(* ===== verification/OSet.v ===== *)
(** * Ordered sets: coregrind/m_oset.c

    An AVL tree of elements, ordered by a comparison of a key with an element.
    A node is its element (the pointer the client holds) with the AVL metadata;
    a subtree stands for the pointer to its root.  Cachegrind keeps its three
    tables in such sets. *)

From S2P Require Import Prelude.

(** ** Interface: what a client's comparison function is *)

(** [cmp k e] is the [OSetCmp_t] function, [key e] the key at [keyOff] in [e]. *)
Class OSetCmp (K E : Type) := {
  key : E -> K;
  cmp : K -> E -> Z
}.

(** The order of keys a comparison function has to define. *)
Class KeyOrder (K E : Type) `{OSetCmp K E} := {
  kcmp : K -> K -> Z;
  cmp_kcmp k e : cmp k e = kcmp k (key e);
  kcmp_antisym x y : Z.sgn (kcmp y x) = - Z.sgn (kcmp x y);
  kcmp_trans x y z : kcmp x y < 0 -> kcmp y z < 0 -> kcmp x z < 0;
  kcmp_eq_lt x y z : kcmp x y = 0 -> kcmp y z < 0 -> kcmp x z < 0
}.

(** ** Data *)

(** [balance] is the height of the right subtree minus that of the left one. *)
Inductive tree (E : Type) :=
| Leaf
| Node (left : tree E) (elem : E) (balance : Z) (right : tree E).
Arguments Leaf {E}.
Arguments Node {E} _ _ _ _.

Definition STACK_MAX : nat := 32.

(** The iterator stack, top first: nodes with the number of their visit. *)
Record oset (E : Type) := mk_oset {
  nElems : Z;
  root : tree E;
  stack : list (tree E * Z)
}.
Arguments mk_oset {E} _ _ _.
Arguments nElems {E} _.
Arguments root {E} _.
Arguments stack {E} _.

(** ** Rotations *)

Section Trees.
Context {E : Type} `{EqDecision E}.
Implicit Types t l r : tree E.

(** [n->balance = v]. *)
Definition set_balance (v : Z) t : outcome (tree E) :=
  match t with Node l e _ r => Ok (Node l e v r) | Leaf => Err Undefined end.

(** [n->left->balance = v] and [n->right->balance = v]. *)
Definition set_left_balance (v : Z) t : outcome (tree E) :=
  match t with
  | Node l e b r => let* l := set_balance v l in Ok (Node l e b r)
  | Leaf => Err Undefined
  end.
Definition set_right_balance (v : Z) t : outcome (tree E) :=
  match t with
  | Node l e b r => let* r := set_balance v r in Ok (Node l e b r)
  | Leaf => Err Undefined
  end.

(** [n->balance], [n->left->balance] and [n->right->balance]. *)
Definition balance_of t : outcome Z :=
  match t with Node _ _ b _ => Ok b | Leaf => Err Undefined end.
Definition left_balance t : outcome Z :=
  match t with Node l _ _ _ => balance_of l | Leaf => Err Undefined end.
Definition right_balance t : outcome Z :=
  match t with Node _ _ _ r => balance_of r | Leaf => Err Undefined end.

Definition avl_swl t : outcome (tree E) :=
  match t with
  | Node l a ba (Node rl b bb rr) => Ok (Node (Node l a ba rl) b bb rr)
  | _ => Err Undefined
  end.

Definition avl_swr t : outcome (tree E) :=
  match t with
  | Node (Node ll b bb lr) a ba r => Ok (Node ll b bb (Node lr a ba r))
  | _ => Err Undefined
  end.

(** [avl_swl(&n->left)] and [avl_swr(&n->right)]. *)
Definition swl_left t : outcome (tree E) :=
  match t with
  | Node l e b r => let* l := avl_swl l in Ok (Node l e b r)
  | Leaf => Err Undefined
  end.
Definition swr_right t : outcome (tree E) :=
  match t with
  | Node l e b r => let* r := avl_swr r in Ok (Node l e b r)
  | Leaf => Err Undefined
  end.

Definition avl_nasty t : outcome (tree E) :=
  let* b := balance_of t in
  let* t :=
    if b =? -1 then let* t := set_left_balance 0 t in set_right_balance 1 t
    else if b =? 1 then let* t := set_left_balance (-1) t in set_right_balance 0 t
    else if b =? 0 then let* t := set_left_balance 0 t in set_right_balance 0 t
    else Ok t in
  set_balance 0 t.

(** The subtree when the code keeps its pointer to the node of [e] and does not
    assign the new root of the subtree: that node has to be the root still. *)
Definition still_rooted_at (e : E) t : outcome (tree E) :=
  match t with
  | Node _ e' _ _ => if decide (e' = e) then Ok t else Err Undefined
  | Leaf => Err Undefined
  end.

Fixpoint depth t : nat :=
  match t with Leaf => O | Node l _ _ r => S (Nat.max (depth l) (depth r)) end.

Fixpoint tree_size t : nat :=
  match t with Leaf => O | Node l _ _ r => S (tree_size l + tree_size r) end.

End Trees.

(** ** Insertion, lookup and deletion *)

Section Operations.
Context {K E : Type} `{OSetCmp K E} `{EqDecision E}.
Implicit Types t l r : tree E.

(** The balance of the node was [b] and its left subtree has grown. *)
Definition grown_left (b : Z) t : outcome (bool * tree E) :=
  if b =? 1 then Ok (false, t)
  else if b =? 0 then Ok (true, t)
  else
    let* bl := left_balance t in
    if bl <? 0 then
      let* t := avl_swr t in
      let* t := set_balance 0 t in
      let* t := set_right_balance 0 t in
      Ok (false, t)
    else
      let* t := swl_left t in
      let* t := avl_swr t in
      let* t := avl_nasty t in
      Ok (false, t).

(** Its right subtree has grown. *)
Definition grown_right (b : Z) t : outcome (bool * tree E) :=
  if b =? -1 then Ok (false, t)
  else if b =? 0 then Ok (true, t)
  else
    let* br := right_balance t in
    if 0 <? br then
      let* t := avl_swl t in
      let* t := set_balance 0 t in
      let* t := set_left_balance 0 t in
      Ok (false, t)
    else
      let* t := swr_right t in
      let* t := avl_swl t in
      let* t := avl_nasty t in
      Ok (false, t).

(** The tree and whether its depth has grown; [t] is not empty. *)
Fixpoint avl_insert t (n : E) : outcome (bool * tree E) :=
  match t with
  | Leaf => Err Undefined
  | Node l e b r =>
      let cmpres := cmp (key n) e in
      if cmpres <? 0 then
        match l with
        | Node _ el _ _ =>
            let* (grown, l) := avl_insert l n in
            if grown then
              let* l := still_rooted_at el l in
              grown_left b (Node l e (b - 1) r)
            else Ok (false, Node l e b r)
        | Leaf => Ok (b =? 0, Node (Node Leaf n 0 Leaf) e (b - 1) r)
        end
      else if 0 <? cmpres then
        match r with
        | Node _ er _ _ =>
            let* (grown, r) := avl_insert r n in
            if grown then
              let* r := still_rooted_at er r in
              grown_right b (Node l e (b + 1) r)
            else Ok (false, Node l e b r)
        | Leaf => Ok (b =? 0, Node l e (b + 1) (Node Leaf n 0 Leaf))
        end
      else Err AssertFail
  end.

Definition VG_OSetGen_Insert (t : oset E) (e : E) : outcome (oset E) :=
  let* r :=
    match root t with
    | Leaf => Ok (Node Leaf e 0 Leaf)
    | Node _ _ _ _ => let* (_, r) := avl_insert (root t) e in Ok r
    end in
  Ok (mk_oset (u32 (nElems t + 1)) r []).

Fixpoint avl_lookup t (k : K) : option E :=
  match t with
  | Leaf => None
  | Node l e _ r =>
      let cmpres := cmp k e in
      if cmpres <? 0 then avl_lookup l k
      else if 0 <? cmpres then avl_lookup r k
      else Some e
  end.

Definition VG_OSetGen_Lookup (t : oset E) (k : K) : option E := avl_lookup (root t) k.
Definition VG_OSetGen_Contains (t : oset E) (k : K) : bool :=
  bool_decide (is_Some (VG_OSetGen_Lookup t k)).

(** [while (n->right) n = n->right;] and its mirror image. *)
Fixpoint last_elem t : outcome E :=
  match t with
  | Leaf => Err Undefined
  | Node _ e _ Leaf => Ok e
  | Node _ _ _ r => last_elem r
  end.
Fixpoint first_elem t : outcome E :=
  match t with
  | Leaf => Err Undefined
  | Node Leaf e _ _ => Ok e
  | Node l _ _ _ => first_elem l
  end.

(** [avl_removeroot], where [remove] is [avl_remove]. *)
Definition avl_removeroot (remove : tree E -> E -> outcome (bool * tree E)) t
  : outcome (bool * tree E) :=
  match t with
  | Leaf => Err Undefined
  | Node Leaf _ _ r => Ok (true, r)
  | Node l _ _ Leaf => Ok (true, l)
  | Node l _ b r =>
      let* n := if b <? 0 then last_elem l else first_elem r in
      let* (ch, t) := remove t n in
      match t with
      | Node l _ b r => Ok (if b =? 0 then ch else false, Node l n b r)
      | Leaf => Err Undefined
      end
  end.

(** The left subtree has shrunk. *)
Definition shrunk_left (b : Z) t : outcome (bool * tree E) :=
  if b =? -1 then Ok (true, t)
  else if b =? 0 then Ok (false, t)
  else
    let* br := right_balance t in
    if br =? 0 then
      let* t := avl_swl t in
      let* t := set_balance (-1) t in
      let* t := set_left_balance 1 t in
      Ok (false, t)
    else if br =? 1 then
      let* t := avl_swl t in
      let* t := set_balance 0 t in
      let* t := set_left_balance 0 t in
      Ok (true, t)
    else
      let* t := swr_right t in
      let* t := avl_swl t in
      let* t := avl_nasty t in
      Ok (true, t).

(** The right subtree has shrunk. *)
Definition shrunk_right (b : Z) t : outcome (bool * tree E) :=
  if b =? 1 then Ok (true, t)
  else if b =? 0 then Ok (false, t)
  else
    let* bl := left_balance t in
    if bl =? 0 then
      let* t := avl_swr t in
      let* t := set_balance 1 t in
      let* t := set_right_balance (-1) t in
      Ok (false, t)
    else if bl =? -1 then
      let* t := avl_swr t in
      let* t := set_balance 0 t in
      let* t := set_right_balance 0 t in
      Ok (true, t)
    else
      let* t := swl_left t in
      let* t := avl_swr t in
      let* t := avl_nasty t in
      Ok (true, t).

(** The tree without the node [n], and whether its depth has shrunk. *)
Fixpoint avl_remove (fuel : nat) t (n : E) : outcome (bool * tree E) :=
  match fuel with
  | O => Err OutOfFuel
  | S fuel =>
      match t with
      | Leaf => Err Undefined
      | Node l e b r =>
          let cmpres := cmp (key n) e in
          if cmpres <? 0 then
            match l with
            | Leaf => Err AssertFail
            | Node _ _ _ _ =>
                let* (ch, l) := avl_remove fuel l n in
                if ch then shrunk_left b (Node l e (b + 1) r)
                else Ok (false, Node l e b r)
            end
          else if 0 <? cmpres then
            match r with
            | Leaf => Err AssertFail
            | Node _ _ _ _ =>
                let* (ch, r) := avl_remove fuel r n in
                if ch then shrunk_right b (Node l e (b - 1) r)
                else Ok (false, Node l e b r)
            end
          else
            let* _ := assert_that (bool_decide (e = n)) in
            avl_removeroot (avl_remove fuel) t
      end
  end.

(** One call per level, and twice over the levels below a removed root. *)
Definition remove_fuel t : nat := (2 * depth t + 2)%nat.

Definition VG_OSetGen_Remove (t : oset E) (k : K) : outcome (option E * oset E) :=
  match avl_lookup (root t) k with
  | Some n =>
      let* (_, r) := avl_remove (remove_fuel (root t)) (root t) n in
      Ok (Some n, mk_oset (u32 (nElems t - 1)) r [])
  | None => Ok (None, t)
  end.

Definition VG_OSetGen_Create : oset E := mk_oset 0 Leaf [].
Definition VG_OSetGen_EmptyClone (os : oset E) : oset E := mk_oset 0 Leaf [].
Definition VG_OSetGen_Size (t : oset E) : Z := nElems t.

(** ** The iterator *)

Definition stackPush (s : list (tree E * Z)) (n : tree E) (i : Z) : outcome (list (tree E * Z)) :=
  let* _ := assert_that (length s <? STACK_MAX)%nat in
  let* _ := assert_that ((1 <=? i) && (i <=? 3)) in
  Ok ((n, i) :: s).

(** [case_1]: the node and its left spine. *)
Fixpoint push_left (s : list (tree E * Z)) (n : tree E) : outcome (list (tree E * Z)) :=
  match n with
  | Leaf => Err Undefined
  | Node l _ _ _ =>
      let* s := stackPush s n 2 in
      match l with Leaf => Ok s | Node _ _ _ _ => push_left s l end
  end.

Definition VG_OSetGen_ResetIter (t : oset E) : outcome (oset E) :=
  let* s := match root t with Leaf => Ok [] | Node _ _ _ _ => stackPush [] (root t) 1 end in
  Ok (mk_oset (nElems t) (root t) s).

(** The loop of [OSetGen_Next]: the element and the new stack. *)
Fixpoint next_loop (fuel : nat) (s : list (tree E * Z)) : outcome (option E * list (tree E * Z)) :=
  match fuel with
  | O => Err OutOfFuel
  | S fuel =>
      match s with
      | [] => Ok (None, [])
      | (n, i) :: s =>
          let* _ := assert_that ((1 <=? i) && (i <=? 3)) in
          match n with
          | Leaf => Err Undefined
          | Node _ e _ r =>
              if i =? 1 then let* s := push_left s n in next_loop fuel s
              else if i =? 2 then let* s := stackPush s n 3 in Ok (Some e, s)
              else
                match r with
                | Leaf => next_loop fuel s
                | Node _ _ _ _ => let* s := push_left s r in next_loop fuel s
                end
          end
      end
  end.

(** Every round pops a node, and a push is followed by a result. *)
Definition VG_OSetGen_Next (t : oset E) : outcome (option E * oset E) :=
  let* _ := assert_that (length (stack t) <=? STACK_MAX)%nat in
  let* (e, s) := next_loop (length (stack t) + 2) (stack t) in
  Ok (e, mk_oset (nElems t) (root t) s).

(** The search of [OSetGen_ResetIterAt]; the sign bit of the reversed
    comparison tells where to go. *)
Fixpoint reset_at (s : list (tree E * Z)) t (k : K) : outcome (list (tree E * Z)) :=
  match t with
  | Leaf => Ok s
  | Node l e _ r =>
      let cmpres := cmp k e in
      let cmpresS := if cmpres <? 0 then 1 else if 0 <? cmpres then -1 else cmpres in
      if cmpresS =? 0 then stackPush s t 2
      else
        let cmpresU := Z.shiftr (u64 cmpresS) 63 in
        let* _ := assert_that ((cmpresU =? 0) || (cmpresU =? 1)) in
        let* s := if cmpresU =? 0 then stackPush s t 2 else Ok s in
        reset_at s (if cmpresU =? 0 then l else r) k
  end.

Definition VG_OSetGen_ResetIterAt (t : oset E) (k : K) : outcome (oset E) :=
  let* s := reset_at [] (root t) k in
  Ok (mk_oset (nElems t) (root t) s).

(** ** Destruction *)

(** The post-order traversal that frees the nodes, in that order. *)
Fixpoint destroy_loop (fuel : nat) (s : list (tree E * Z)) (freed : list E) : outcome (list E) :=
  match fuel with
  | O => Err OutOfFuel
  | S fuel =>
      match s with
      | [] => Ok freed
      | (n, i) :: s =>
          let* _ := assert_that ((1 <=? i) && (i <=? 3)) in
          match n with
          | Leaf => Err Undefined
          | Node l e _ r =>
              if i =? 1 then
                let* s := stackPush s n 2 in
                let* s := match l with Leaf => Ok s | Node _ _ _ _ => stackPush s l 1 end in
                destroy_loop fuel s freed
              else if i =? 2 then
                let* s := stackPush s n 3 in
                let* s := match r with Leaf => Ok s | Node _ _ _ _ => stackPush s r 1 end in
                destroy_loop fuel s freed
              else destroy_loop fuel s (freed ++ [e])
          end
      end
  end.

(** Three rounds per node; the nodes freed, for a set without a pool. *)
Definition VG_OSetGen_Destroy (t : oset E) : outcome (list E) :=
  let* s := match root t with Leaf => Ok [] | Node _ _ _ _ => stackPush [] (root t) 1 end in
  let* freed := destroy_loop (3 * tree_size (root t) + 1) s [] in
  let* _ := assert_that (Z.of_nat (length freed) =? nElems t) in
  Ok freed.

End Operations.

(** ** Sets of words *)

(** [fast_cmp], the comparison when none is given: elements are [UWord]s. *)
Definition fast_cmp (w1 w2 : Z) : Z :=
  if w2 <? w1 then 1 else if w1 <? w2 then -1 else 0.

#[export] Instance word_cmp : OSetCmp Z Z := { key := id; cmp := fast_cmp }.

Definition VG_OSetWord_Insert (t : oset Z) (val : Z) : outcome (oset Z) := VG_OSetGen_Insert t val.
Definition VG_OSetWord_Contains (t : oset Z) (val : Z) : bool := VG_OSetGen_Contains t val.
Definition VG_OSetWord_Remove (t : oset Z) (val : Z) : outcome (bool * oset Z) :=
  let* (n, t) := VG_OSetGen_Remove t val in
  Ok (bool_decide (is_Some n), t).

Work required:
Each line from the first line of the listing through the line containing "r := set_balance" must be set down exactly; no other line belongs in the answer.

Written answer:
(* ===== verification/OSet.v ===== *)
(** * Ordered sets: coregrind/m_oset.c

    An AVL tree of elements, ordered by a comparison of a key with an element.
    A node is its element (the pointer the client holds) with the AVL metadata;
    a subtree stands for the pointer to its root.  Cachegrind keeps its three
    tables in such sets. *)

From S2P Require Import Prelude.

(** ** Interface: what a client's comparison function is *)

(** [cmp k e] is the [OSetCmp_t] function, [key e] the key at [keyOff] in [e]. *)
Class OSetCmp (K E : Type) := {
  key : E -> K;
  cmp : K -> E -> Z
}.

(** The order of keys a comparison function has to define. *)
Class KeyOrder (K E : Type) `{OSetCmp K E} := {
  kcmp : K -> K -> Z;
  cmp_kcmp k e : cmp k e = kcmp k (key e);
  kcmp_antisym x y : Z.sgn (kcmp y x) = - Z.sgn (kcmp x y);
  kcmp_trans x y z : kcmp x y < 0 -> kcmp y z < 0 -> kcmp x z < 0;
  kcmp_eq_lt x y z : kcmp x y = 0 -> kcmp y z < 0 -> kcmp x z < 0
}.

(** ** Data *)

(** [balance] is the height of the right subtree minus that of the left one. *)
Inductive tree (E : Type) :=
| Leaf
| Node (left : tree E) (elem : E) (balance : Z) (right : tree E).
Arguments Leaf {E}.
Arguments Node {E} _ _ _ _.

Definition STACK_MAX : nat := 32.

(** The iterator stack, top first: nodes with the number of their visit. *)
Record oset (E : Type) := mk_oset {
  nElems : Z;
  root : tree E;
  stack : list (tree E * Z)
}.
Arguments mk_oset {E} _ _ _.
Arguments nElems {E} _.
Arguments root {E} _.
Arguments stack {E} _.

(** ** Rotations *)

Section Trees.
Context {E : Type} `{EqDecision E}.
Implicit Types t l r : tree E.

(** [n->balance = v]. *)
Definition set_balance (v : Z) t : outcome (tree E) :=
  match t with Node l e _ r => Ok (Node l e v r) | Leaf => Err Undefined end.

(** [n->left->balance = v] and [n->right->balance = v]. *)
Definition set_left_balance (v : Z) t : outcome (tree E) :=
  match t with
  | Node l e b r => let* l := set_balance v l in Ok (Node l e b r)
  | Leaf => Err Undefined
  end.
Definition set_right_balance (v : Z) t : outcome (tree E) :=
  match t with
  | Node l e b r => let* r := set_balance v r in Ok (Node l e b r)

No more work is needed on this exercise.